By Sakshat Rao
I sat on a wooden bench by a gray gravel trail
Which ran alongside a little babbling brook.
I sat, as if tucked in a cozy blanket of peace
That surrounded me for as far as I could look.
I heard the emerald-blue water dribble down
Its pebbly downstream course of mud and silt.
I saw the evening shimmer from the distant waters
Over which a small stone bridge had been built.
My nose tingled at the sight of a local woman
Crossing the bridge, carrying freshly baked bread.
Dressed in simple clothes, adorned by her simpler smile,
Living the simplest of lives that she could have led.
With the people retreating to their homely warmth,
I gazed at the evening sky looking wondrously splendid.
The blue daylight morphed into an orangish glow as,
Behind the Alpine summits, the tired sun descended.
The gentle mountains lovingly cradled the sleepy town.
In the settling darkness, they did not make a sound
Apart from the few cowbells softly ringing in the valleys
From the necks of the cows mindlessly grazing around.

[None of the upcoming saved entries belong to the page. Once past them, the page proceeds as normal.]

(** * The Docker scheduler of microscaling: [scheduler/docker/docker.go]

    A shallow embedding of the scheduler's bookkeeping: the container record
    store ([taskContainers]), the stop operation, the scale pass
    ([StopStartTasks]), the observation pass ([CountAllTasks]) and task
    registration ([InitScheduler]), with the properties the specification
    states about them. *)

From Stdlib Require Import ZArith String Ascii List Lia.
From stdpp Require Import base option list gmap strings fin_maps.

Local Open Scope string_scope.
Local Open Scope list_scope.

(** ** Machine integers

    Go's [int] on the 64-bit platforms the scheduler is built for: a value of
    [Z] in the two's complement range, every arithmetic result wrapped. *)

Definition int_min : Z := (- 2 ^ 63)%Z.
Definition int_max : Z := (2 ^ 63 - 1)%Z.

Definition wrap (z : Z) : Z := ((z + 2 ^ 63) mod 2 ^ 64 - 2 ^ 63)%Z.

Definition int_add (a b : Z) : Z := wrap (a + b).
Definition int_sub (a b : Z) : Z := wrap (a - b).

Definition is_int (z : Z) : Prop := (int_min <= z <= int_max)%Z.

(** ** Strings *)

(** [strings.Contains(s, substr)]: [substr] occurs somewhere in [s]. *)
Fixpoint Contains (s substr : string) : bool :=
  String.prefix substr s ||
  match s with
  | EmptyString => false
  | String _ s' => Contains s' substr
  end.
(** * EmojAI: the emoji suggestion agent of [pydenticai/ai_agent.py]

    A shallow embedding of the suggestion pipeline: the validated result
    model [EmojiSuggestion], the keyword classifier [SentimentAnalyzer], the
    remote client [GeminiClient] and the orchestrator [AIAgent].

    Python values are embedded as follows.
    - [str] is the list of its Unicode code points ([pystr]).
    - An exception is a value of [pyexc]; a call that may raise returns
      [pyexc + A] ([inl] raised, [inr] returned).
    - A [dict] literal is the association list of its items in insertion
      order, which is the order [dict.items()] iterates in.
    - What the interpreter and the network decide ([str.lower] outside
      ASCII, [str(e)], the answer to a POST) are variables of a section.
    - Standard output is a UTF-8 text stream: a [print] raises when its
      text holds a surrogate code point, and writes nothing of it. *)

From Stdlib Require Import String Ascii List NArith ZArith Bool Lia.
Import ListNotations.

Set Implicit Arguments.

(* ------------------------------------------------------------------ *)
(** * Python strings *)

Module PyStr.

(** A [str]: its code points, in order. *)
Definition pystr : Type := list N.

(** An ASCII literal of the source as a [str]. *)
Definition py (s : string) : pystr :=
  map N_of_ascii (list_ascii_of_string s).
(** C10. The working dictionary is one object for the whole call: the field
    at any path is, in each rule, what it was in the rule before unless the
    iteration of the rule writes it (and before the first rule what the
    action and the option put there).  So the rule of an iteration whose
    source-port range is (0, 0) has the source-port of the rule before it. *)
Theorem fields_persist (AF_MAP PROTO_MAP : gmap string Z) (term : policy.Term)
    (inet_version : string) :
  convertible AF_MAP PROTO_MAP term inet_version = true →
  ∃ rs, ConvertToDict AF_MAP PROTO_MAP term inet_version = Ok rs
    ∧ (∀ p, lookup_path p <$> rs =
            carry (lookup_path p (initial_dict term))
              (writes PROTO_MAP (family_name AF_MAP inet_version) p
                 <$> iterations_of term (af_of AF_MAP inet_version)))
    ∧ (∀ i it e e',
         iterations_of term (af_of AF_MAP inet_version) !! S i = Some it →
         is_any_port (it_sport it) = true →
         rs !! i = Some e → rs !! S i = Some e' →
         lookup3 "transport" "config" "source-port" e'
         = lookup3 "transport" "config" "source-port" e).
Proof.
  intros [rs Hrs]%ConvertToDict_returns. exists rs.
  split_and!; [done| |].
  - intros p. by apply ConvertToDict_path.
  - intros i it e e' Hit Hany He He'.
    pose proof (ConvertToDict_path _ _ _ _ _
                  ("transport", "config", "source-port") Hrs) as Hp.
    assert (∀ j x, rs !! j = Some x →
              (lookup_path ("transport", "config", "source-port") <$> rs) !! j
              = Some (lookup3 "transport" "config" "source-port" x)) as Hl.
    { intros j x Hx. by rewrite list_lookup_fmap, Hx. }
    pose proof (Hl _ _ He) as H1. pose proof (Hl _ _ He') as H2.
    rewrite Hp in H1, H2.
    erewrite carry_lookup_S in H2; [| |exact H1].
    2:{ by rewrite list_lookup_fmap, Hit. }
    rewrite writes_source_port in H2. unfold sport_write in H2.
    rewrite Hany in H2. by injection H2.
Qed.

Lemma fields_persist_witness :
  ∃ rs, ConvertToDict example_AF_MAP example_PROTO_MAP
          (port_term [(80, 80); (0, 0)] []) "inet" = Ok rs
    ∧ (∀ p, lookup_path p <$> rs =
            carry (lookup_path p (initial_dict (port_term [(80, 80); (0, 0)] [])))
              (writes example_PROTO_MAP "ipv4" p
                 <$> iterations_of (port_term [(80, 80); (0, 0)] []) 4))
    ∧ (∀ i it e e',
         iterations_of (port_term [(80, 80); (0, 0)] []) 4 !! S i = Some it →
         is_any_port (it_sport it) = true →
         rs !! i = Some e → rs !! S i = Some e' →
         lookup3 "transport" "config" "source-port" e'
         = lookup3 "transport" "config" "source-port" e).
Proof.
  exact (fields_persist example_AF_MAP example_PROTO_MAP
           (port_term [(80, 80); (0, 0)] []) "inet" eq_refl).
Defined.

Lemma writes_destination_port (PROTO_MAP : gmap string Z) (family : string)
    (it : Iteration) :
  writes PROTO_MAP family ("transport", "config", "destination-port") it =
  dport_write ("transport", "config", "destination-port") (it_dport it).
Proof.
  unfold writes.
  rewrite silent_proto_write, silent_sport_write,
    silent_daddr_write, silent_saddr_write by done.
  simpl. apply overwrite_None_r.
Qed.

(** The port fields of the entry of an iteration whose range is not (0, 0):
    the integer [start] when the range is one port, the string
    ["start..end"] otherwise. *)
Lemma concrete_port_fields (AF_MAP PROTO_MAP : gmap string Z) (term : policy.Term)
    (inet_version : string) (rs : list Dict) :
  ConvertToDict AF_MAP PROTO_MAP term inet_version = Ok rs →
  Forall2 (λ it e,
      (is_any_port (it_sport it) = false →
       lookup3 "transport" "config" "source-port" e
       = Some (port_value (it_sport it).1 (it_sport it).2))
      ∧ (is_any_port (it_dport it) = false →
         lookup3 "transport" "config" "destination-port" e
         = Some (port_value (it_dport it).1 (it_dport it).2)))
    (iterations_of term (af_of AF_MAP inet_version)) rs.
Proof.
  intros Hrs. apply Forall2_same_length_lookup. split.
  - symmetry. by eapply ConvertToDict_length.
  - intros i it e Hit He. split; intros Hany.
    + apply (rule_written _ _ _ _ _ Hrs
               ("transport", "config", "source-port") i it e); [done|done|].
      rewrite writes_source_port. unfold sport_write, write_at.
      by rewrite Hany, decide_True.
    + apply (rule_written _ _ _ _ _ Hrs
               ("transport", "config", "destination-port") i it e); [done|done|].
      rewrite writes_destination_port. unfold dport_write, write_at.
      by rewrite Hany, decide_True.
Qed.

(** C8. The source-port ranges (80, 80) then (0, 0): the rule of the second
    iteration, whose range is the placeholder of "any", has the source-port
    80 of the first.  The same with the ranges in the order (0, 0), (80, 80)
    and two destination addresses: the placeholder iteration of the second
    address has the port left by the first address. *)
Theorem any_port_keeps_stale_port :
  let term1 := port_term [(80, 80); (0, 0)] [] in
  let term2 := port_term [(0, 0); (80, 80)] [net10; net192] in
  (it_sport <$> iterations_of term1 4 = [(80, 80); (0, 0)]
   ∧ lookup3 "transport" "config" "source-port"
       <$> rules_of (ConvertToDict example_AF_MAP example_PROTO_MAP term1 "inet")
     = [Some (VInt 80); Some (VInt 80)])
  ∧ (it_sport <$> iterations_of term2 4 = [(0, 0); (80, 80); (0, 0); (80, 80)]
     ∧ lookup3 "transport" "config" "source-port"
         <$> rules_of (ConvertToDict example_AF_MAP example_PROTO_MAP term2 "inet")
       = [None; Some (VInt 80); Some (VInt 80); Some (VInt 80)]).
Proof. vm_compute. done. Qed.

Lemma initial_dict_transport_protocol (term : policy.Term) :
  lookup_path ("transport", "config", "protocol") (initial_dict term) = None.
Proof. unfold initial_dict. by case_bool_decide. Qed.

(** C6, as the code has it.  The protocol number of an iteration is the
    field ["protocol"] of the address-family block of its entry
    ([entry[family]["config"]["protocol"]], next to the addresses); the
    transport block of no entry has a protocol field. *)
Theorem protocol_in_family_block (AF_MAP PROTO_MAP : gmap string Z)
    (term : policy.Term) (inet_version : string) :
  convertible AF_MAP PROTO_MAP term inet_version = true →
  ∃ rs, ConvertToDict AF_MAP PROTO_MAP term inet_version = Ok rs
    ∧ Forall2 (λ it e, ∀ n,
                 proto_number PROTO_MAP (it_proto it) = Some n →
                 lookup3 (family_name AF_MAP inet_version) "config" "protocol" e
                 = Some (VInt n))
        (iterations_of term (af_of AF_MAP inet_version)) rs
    ∧ Forall (λ e, lookup3 "transport" "config" "protocol" e = None) rs.
Proof.
  intros Hconv.
  destruct (ConvertToDict_returns _ _ _ _ Hconv) as [rs Hrs]. exists rs.
  split_and!; [done| |].
  - apply Forall2_same_length_lookup. split.
    + symmetry. by eapply ConvertToDict_length.
    + intros i it e Hit He n Hn.
      apply (rule_written _ _ _ _ _ Hrs
               (family_name AF_MAP inet_version, "config", "protocol") i it e);
        [done|done|]. by apply writes_protocol.
  - eapply Forall_impl.
    + apply (rule_frame _ _ _ _ _ Hrs ("transport", "config", "protocol")).
      intros it. apply writes_transport_protocol.
      apply convertible_family_ok in Hconv.
      by destruct (family_name_cases _ _ Hconv) as [-> | ->].
    + intros e He. unfold lookup_path in He. simpl in He.
      by rewrite He, <- (initial_dict_transport_protocol term).
Qed.

Lemma protocol_in_family_block_witness :
  ∃ rs, ConvertToDict example_AF_MAP example_PROTO_MAP web_term "inet6" = Ok rs
    ∧ Forall2 (λ it e, ∀ n,
                 proto_number example_PROTO_MAP (it_proto it) = Some n →
                 lookup3 "ipv6" "config" "protocol" e = Some (VInt n))
        (iterations_of web_term 6) rs
    ∧ Forall (λ e, lookup3 "transport" "config" "protocol" e = None) rs.
Proof.
  exact (protocol_in_family_block example_AF_MAP example_PROTO_MAP web_term
           "inet6" eq_refl).
Defined.

(** C6, as the claim has it, fails: the one entry of a tcp term has a
    transport block (the port and the tcp-established marker) without a
    protocol field; the number 6 is in the ipv4 block. *)
Lemma protocol_not_in_transport_block :
  (λ e, (lookup3 "transport" "config" "destination-port" e,
         lookup3 "transport" "config" "protocol" e,
         lookup3 "ipv4" "config" "protocol" e))
    <$> rules_of (ConvertToDict example_AF_MAP example_PROTO_MAP
                    (established_term [policy.ProtoName "tcp"]) "inet")
  = [(Some (VStr "1024..65535"), None, Some (VInt 6))].
Proof. vm_compute. done. Qed.

(** * The tcp-established option *)

Lemma ConvertToDict_raises_option (AF_MAP PROTO_MAP : gmap string Z)
    (term : policy.Term) (inet_version : string) :
  family_ok AF_MAP inet_version = true →
  action_ok term = true →
  "tcp-established" ∈ policy.option term →
  policy.protocol term ≠ [policy.ProtoName "tcp"] →
  ConvertToDict AF_MAP PROTO_MAP term inet_version =
  Raise (TcpEstablishedWithNonTcpError
           ("tcp-established can only be used with tcp protocol in term "
              +:+ policy.name term)).
Proof.
  unfold family_ok, action_ok, ConvertToDict, family_of.
  intros Hf Ha Hopt Hproto.
  destruct (AF_MAP !! inet_version) as [af|]; [|done].
  apply bool_decide_eq_true in Hf as [family Hfamily]. rewrite Hfamily. simpl.
  rewrite SetAction_empty.
  destruct (policy.action term) as [|a l]; [done|].
  apply bool_decide_eq_true in Ha as [action Haction]. rewrite Haction. simpl.
  rewrite SetOptions_action_dict. by rewrite !bool_decide_true.
Qed.

Lemma initial_dict_established (term : policy.Term) :
  "tcp-established" ∈ policy.option term →
  lookup_path ("transport", "config", "detail-mode") (initial_dict term)
  = Some (VStr "BUILTIN")
  ∧ lookup_path ("transport", "config", "builtin-detail") (initial_dict term)
    = Some (VStr "TCP_ESTABLISHED").
Proof. intros H. unfold initial_dict. by rewrite bool_decide_true. Qed.

(** C4. A term with the option tcp-established, a known family and action,
    and a table that has tcp: when its protocol list is exactly ['tcp'] the
    conversion returns at least one entry, and the transport config of
    every entry has detail-mode BUILTIN and builtin-detail TCP_ESTABLISHED;
    when the list is anything else the conversion raises
    TcpEstablishedWithNonTcpError, naming the term, and returns no entry. *)
Theorem tcp_established_validation (AF_MAP PROTO_MAP : gmap string Z)
    (term : policy.Term) (inet_version : string) :
  "tcp-established" ∈ policy.option term →
  family_ok AF_MAP inet_version = true →
  action_ok term = true →
  is_Some (PROTO_MAP !! "tcp") →
  (policy.protocol term = [policy.ProtoName "tcp"] →
   ∃ rs, ConvertToDict AF_MAP PROTO_MAP term inet_version = Ok rs
     ∧ rs ≠ []
     ∧ Forall (λ e,
         lookup3 "transport" "config" "detail-mode" e = Some (VStr "BUILTIN")
         ∧ lookup3 "transport" "config" "builtin-detail" e
           = Some (VStr "TCP_ESTABLISHED")) rs)
  ∧ (policy.protocol term ≠ [policy.ProtoName "tcp"] →
     ConvertToDict AF_MAP PROTO_MAP term inet_version =
     Raise (TcpEstablishedWithNonTcpError
              ("tcp-established can only be used with tcp protocol in term "
                 +:+ policy.name term))
     ∧ rules_of (ConvertToDict AF_MAP PROTO_MAP term inet_version) = []).
Proof.
  intros Hopt Hf Ha Htcp. split.
  - intros Hproto.
    assert (convertible AF_MAP PROTO_MAP term inet_version = true) as Hconv.
    { assert (option_ok term = true) as Ho.
      { unfold option_ok. apply orb_true_iff. right.
        by apply bool_decide_eq_true. }
      assert (forallb (resolvable PROTO_MAP) (policy.protocol term) = true) as Hp.
      { rewrite Hproto. cbn [forallb resolvable]. rewrite andb_true_r.
        apply orb_true_iff. right. by apply bool_decide_eq_true. }
      unfold convertible. by rewrite Hf, Ha, Ho, Hp. }
    destruct (ConvertToDict_returns _ _ _ _ Hconv) as [rs Hrs]. exists rs.
    split_and!; [done| |].
    + pose proof (ConvertToDict_length _ _ _ _ _ Hrs) as Hlen.
      rewrite length_iterations_of in Hlen. intros ->. simpl in Hlen.
      pose proof (dimension_pos (policy.GetAddressOfVersion
        (policy.flattened_saddr term) (af_of AF_MAP inet_version))).
      pose proof (dimension_pos (policy.GetAddressOfVersion
        (policy.flattened_daddr term) (af_of AF_MAP inet_version))).
      pose proof (dimension_pos (policy.source_port term)).
      pose proof (dimension_pos (policy.destination_port term)).
      pose proof (dimension_pos (policy.protocol term)). nia.
    + destruct (initial_dict_established term Hopt) as [Hmode Hdetail].
      pose proof (rule_frame _ _ _ _ _ Hrs ("transport", "config", "detail-mode"))
        as Hframe1.
      pose proof (rule_frame _ _ _ _ _ Hrs ("transport", "config", "builtin-detail"))
        as Hframe2.
      rewrite Hmode in Hframe1. rewrite Hdetail in Hframe2.
      apply Forall_and. split; [apply Hframe1 | apply Hframe2];
        intros it; apply writes_other_field;
        by apply (proj1 (bool_decide_eq_false _)).
  - intros Hproto.
    rewrite (ConvertToDict_raises_option AF_MAP PROTO_MAP term inet_version)
      by done.
    done.
Qed.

The icy breeze, playing the cowbells like wind chimes,
Drifted from the hilly heights onto my dry cheeks.
A freezing chill zipped up my spine, as if I, myself,
Was touching the snow of the glistening white peaks.
And somewhere in the unknown distance, I imagined
The melting ice dripping and forming the river source
To rapidly flow through the steep pine forests until I finally
Could hear it dribble down its pebbly downstream course.
There, by a brook in a foreign town guarded by the
Snow-peaked giants singing the tunes of cowbells,
I sat on a wooden bench by a gray gravel trail,
Filled with a bliss that I could find nowhere else.